Fünfzehn Mennoniten – Familien am 15. September in Castle Garden, N.Y., angekommen.

Herr H. Schriek, Missionar und Vertreter der Baptisten im Castle Garden war so freundlich uns Mittheilung von der Ankunft dieser Geschwister zu machen. Er berichtete unter dem Datum des 7. Septembers wie folgt:

Lieber Bundesbote!

Deine Beschreibung der Einwanderung früherer Mennoniten habe ich mit großem Interesse gelesen. Gewiß hat mancher Deiner Leser im Stillen gedacht: „Gottlob, daß wir heutzutage Eisenbahnen und Dampfschiffe haben, mit welchen man schneller und bequemer an das Ziel kommt und der mancherlei Mühsalen und Leiden enthoben ist.“

Trotz dieses Fortschrittes aber kommen heute noch Einwanderer, deren Erlebnisse nur eine Fortsetzung der langen Leidensgeschichte ist, wie die Einwanderung seit 2 ½ hundert Jahren sie uns darbieten.

So kamen am 5. September auf dem Dampfschiff Elbe aus Russisch – Asien 15 Mennoniten Familien, zusammen 64 Seelen, im Castle – Garden an. Dieselben haben auf ihre viermonatliche Wanderung mit Hindernissen und Schwierigkeiten, mit Noth und Entbehrung aller Art gekämpft.
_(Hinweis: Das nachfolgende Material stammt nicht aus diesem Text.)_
(** * Atomic-swap core: a shallow embedding of the HTLC builder, the
      EthEscrow contract, the escrow manager and the swap coordinator.

    Sources embedded here:
    - [btc/htlc.ts]: [createHTLCScript], [buildFundingTx], [buildRedeemTx],
      [buildRefundTx], [extractSecretFromTx];
    - the Solidity contract [EthEscrow] (constructor, [claim], [refund]);
    - [eth/escrow.ts]: [EthEscrowManager.generateHashlock], [claim];
    - [api/server.ts]: [generateHashlock] and the route handlers over the
      [swaps] table of [db/setup.ts].

    Buffers are lists of bytes, satoshi and wei amounts and timestamps are
    integers, the [swaps] table is a finite map from row id to row, and a row
    handed to [res.json] is a JavaScript object, i.e. a finite map from
    column name to value. *)

From Stdlib Require Import ZArith String Ascii List Lia Bool.
From Stdlib.Strings Require Import Byte.
From stdpp Require Import gmap strings list fin_maps.
Import ListNotations.

(** ** Buffers and hexadecimal strings *)

#[global] Instance byte_eq_decision : EqDecision byte := Byte.byte_eq_dec.

Module Buf.
Local Open Scope Z_scope.

Definition Z_of_byte (b : byte) : Z := Z.of_N (Byte.to_N b).

Definition byte_of_Z (z : Z) : byte :=
  match Byte.of_N (Z.to_N (z mod 256)) with
  | Some b => b
  | None => x00
  end.

(** Big-endian and little-endian serialisations of the low [8*n] bits. *)
Fixpoint be_bytes (n : nat) (z : Z) : list byte :=
  match n with
  | O => []
  | S n' => be_bytes n' (Z.shiftr z 8) ++ [byte_of_Z z]
  end.

Fixpoint le_bytes (n : nat) (z : Z) : list byte :=
  match n with
  | O => []
  | S n' => byte_of_Z z :: le_bytes n' (Z.shiftr z 8)
  end.

Definition be_word (bs : list byte) : Z :=
  fold_left (fun acc b => Z.lor (Z.shiftl acc 8) (Z_of_byte b)) bs 0.

Definition le_word (bs : list byte) : Z :=
  fold_right (fun b acc => Z.lor (Z.shiftl acc 8) (Z_of_byte b)) 0 bs.

(** Cut a list into pieces of [n] elements (the last one may be shorter). *)
Fixpoint chunks_aux {A} (fuel n : nat) (l : list A) : list (list A) :=
  match fuel with
  | O => []
  | S f =>
      match l with
      | [] => []
      | _ => firstn n l :: chunks_aux f n (skipn n l)
      end
  end.

Definition chunks {A} (n : nat) (l : list A) : list (list A) :=
  chunks_aux (length l) n l.

Definition hex_digit (z : Z) : ascii :=
  ascii_of_nat (Z.to_nat (if z <? 10 then 48 + z else 87 + z)).

(** Lower-case hexadecimal, two digits per byte: [digest('hex')]. *)
Fixpoint toHex (bs : list byte) : string :=
  match bs with
  | [] => EmptyString
  | b :: r =>
      String (hex_digit (Z_of_byte b / 16))
        (String (hex_digit (Z_of_byte b mod 16)) (toHex r))
  end.

Definition hex_value (c : ascii) : option Z :=
  let n := Z.of_nat (nat_of_ascii c) in
  if (48 <=? n) && (n <=? 57) then Some (n - 48)
  else if (97 <=? n) && (n <=? 102) then Some (n - 87)
  else if (65 <=? n) && (n <=? 70) then Some (n - 55)
  else None.
Lemma data_shape_three_cases_witness :
  data_shape_from_header 0 NpInt32 (stack_header 401 6 2) = Ok [3; 2; 4; 5] /\
  data_shape_from_header 0 PyInt (stack_header 0 1 1) = Ok [4; 5] /\
  data_shape_from_header 0 PyInt (stack_header 1 6 2) = Ok [6; 4; 5].
Proof.
  pose proof (data_shape_three_cases 0 NpInt32 (stack_header 401 6 2))
    as (_ & H1 & _ & _).
  pose proof (data_shape_three_cases 0 PyInt (stack_header 0 1 1))
    as (_ & _ & H2 & _).
  pose proof (data_shape_three_cases 0 PyInt (stack_header 1 6 2))
    as (_ & _ & _ & H3).
  split; [| split].
  - apply H1; simpl; unfold int32; lia.
  - apply H2; simpl; [lia | reflexivity | reflexivity].
  - apply H3; simpl; lia.
Defined.

(** C5 (as stated) fails: with ispg = 401 and mz = 0 nothing guards the
    division.  On a numpy header the call returns the shape (0, 0, 4, 5); on
    Python integers it raises ZeroDivisionError. *)
Lemma zero_mz_is_divided :
  401 <= ispg (stack_header 401 6 0) <= 630 /\
  mz (stack_header 401 6 0) = 0 /\
  ~ fails_without_dividing (data_shape_from_header 0 NpInt32 (stack_header 401 6 0)) /\
  ~ fails_without_dividing (data_shape_from_header 0 PyInt (stack_header 401 6 0)).
Proof.
  split; [simpl; lia |]. split; [reflexivity |].
  split; intros (e & He & Hne); vm_compute in He.
  - discriminate He.
  - injection He as <-. apply Hne. reflexivity.
Qed.

(** C5 (amended): for a volume-stack space group and mz = 0 the shape
    resolver performs the division as it stands: on the int32 fields of a
    numpy header the quotient is 0 and the shape (0, 0, ny, nx) is returned,
    on Python integers the division raises ZeroDivisionError. *)
Theorem zero_mz_shape (IMAGE_STACK_SPACEGROUP : Z) (a : arith) (h : header) :
  401 <= ispg h <= 630 -> mz h = 0 ->
  data_shape_from_header IMAGE_STACK_SPACEGROUP a h =
    match a with
    | PyInt => Raise ZeroDivisionError
    | NpInt32 => Ok [0; 0; ny h; nx h]
    end.
Proof.
  intros Hvol Hmz. unfold data_shape_from_header.
  apply spacegroup_is_volume_stack_spec in Hvol. rewrite Hvol, Hmz.
  destruct a; reflexivity.
Qed.

Lemma zero_mz_shape_witness :
  data_shape_from_header 0 NpInt32 (stack_header 401 6 0) = Ok [0; 0; 4; 5].
Proof.
  apply (zero_mz_shape 0 NpInt32 (stack_header 401 6 0)); simpl; [lia | reflexivity].
Defined.

(** C10: for a volume-stack space group, mz > 0 and nz not a multiple of mz,
    the resolver returns (nz // mz, mz, ny, nx) with the floor quotient; the
    entries multiply to (nz - nz % mz) * ny * nx, which is strictly less than
    nz * ny * nx when ny and nx are positive. *)
Theorem partial_volume_dropped (IMAGE_STACK_SPACEGROUP : Z) (a : arith) (h : header) :
  401 <= ispg h <= 630 -> 0 < mz h -> nz h mod mz h <> 0 ->
  representable a (nz h) ->
  data_shape_from_header IMAGE_STACK_SPACEGROUP a h =
    Ok [nz h / mz h; mz h; ny h; nx h] /\
  product [nz h / mz h; mz h; ny h; nx h] = (nz h - nz h mod mz h) * ny h * nx h /\
  (0 < ny h -> 0 < nx h ->
   product [nz h / mz h; mz h; ny h; nx h] < nz h * ny h * nx h).
Proof.
  intros Hvol Hmz Hrem Hfit.
  assert (Hshape : data_shape_from_header IMAGE_STACK_SPACEGROUP a h =
                   Ok [nz h / mz h; mz h; ny h; nx h]).
  { apply volume_stack_shape; try assumption; lia. }
  assert (Hprod : product [nz h / mz h; mz h; ny h; nx h] =
                  (nz h - nz h mod mz h) * ny h * nx h).
  { unfold product, fold_right.
    pose proof (Z.div_mod (nz h) (mz h) ltac:(lia)) as Hdm.
    replace (nz h - nz h mod mz h) with (mz h * (nz h / mz h)) by lia. ring. }
  split; [exact Hshape |]. split; [exact Hprod |].
  intros Hny Hnx. rewrite Hprod.
  pose proof (Z.mod_pos_bound (nz h) (mz h) Hmz) as Hm.
  assert (Hpos : 0 < ny h * nx h) by lia.
  nia.
Qed.

Lemma partial_volume_dropped_witness :
  data_shape_from_header 0 NpInt32 (stack_header 401 6 5) = Ok [1; 5; 4; 5] /\
  product [1; 5; 4; 5] = (6 - 1) * 4 * 5 /\
  (0 < 4 -> 0 < 5 -> product [1; 5; 4; 5] < 6 * 4 * 5).
Proof.
  apply (partial_volume_dropped 0 NpInt32 (stack_header 401 6 5));
    simpl; unfold int32; try lia.
  vm_compute. discriminate.
Defined.

(** * Further properties of the mode codec *)

Ltac key_inv H :=
  first [ apply (proj1 (kind_and_size_eq _ "f" _ 2 _)) in H
        | apply (proj1 (kind_and_size_eq _ "f" _ 4 _)) in H
        | apply (proj1 (kind_and_size_eq _ "i" _ 1 _)) in H
        | apply (proj1 (kind_and_size_eq _ "i" _ 2 _)) in H
        | apply (proj1 (kind_and_size_eq _ "u" _ 1 _)) in H
        | apply (proj1 (kind_and_size_eq _ "u" _ 2 _)) in H
        | apply (proj1 (kind_and_size_eq _ "c" _ 8 _)) in H ];
  destruct H as [? ?].

(** [mode_from_dtype] returns exactly along the rows of the table. *)
Lemma mode_from_dtype_Ok (d : dtype) (m : Z) :
  mode_from_dtype d = Ok m <-> In (kind d, itemsize d, m) mode_table.
Proof.
  destruct d as [k n b]. split.
  - unfold mode_from_dtype. rewrite dtype_to_mode_lookup.
    repeat (case_decide as Hk;
            [ key_inv Hk; simplify_eq; intros H; injection H as <-;
              simpl; tauto | clear Hk ]).
    discriminate.
  - simpl. intros H.
    repeat destruct H as [H | H]; try contradiction;
      injection H as <- <- <-; reflexivity.
Qed.

Ltac table_cases H :=
  apply mode_from_dtype_Ok in H; simpl in H;
  repeat destruct H as [H | H]; try contradiction; simplify_eq.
Es war in der That rührend diese müden Wanderer anzusehen, wie sie sich gelagert hatten in der Rotunde des Castle – Garden. Da sassen Mütter mit Säuglein auf dem Schoß; da waren Kinder verschiedenen Alters, deren bleiches Aussehen erkennen ließ, daß sie Vieles entbehrten und ein hartes Loos hatten. Ich ging von einem zum Andern, ermunterte und tröstete sie. Auf die Frage, wie lange müssen müssen wir noch reisen, durfte ich ihnen sagen, daß bald alle überstanden ist; nur noch wenige Tage und sie werden am Ziele ihrer Reise sein. Mit Thränen wiederholten sie und sagten: Ja, endlich, endlich wird es wahr werden. „Bis hieher hat der Herr geholfen. Er wird vollends hindurchhelfen.“ Den Familien – Vätern ging ich mit Rath und Auskunft und Beistand an die Hand und war ihnen behilflich zur Abreise. Von den lieben Kindern erhielt jedes ein Neues Testament und Tractate, was ihnen eine überraschende Freude bereitete. Beim Abschied war es mir tröstlich zu wissen, daß diese Geschwister am Ziel ihrer Reise im Herrn verbundene Brüder und Schwestern finden, welche eingedenkt des Wortes unseres Heilandes „Ich war ein Fremdling und ihr nahmet mich auf; ich war hungrig und ihr habt mich gespeiset! u.s.w.“ und herzliche Liebesthätigkeit an ihnen üben werden. Als Missionar und Vertreter der Baptisten um Castle – Garden hat es mir jeher Freude bereitet, unsern so nah verwandten Glaubensbrüdern, ein herzliches und brüderliches Willkommen zu bereiten und ihnen mit liebender Sorgfalt zu dienen, damit sie vor Betrügereien bewahrt bleiben.

Mit brüderlichem Gruß

H. Schiek.

26. Statestr., New York.

15 Oktober 1885, Nr. 20, S. 5

Ein Dankschreiben

An das Hilfskomite, Halstead, Kansas.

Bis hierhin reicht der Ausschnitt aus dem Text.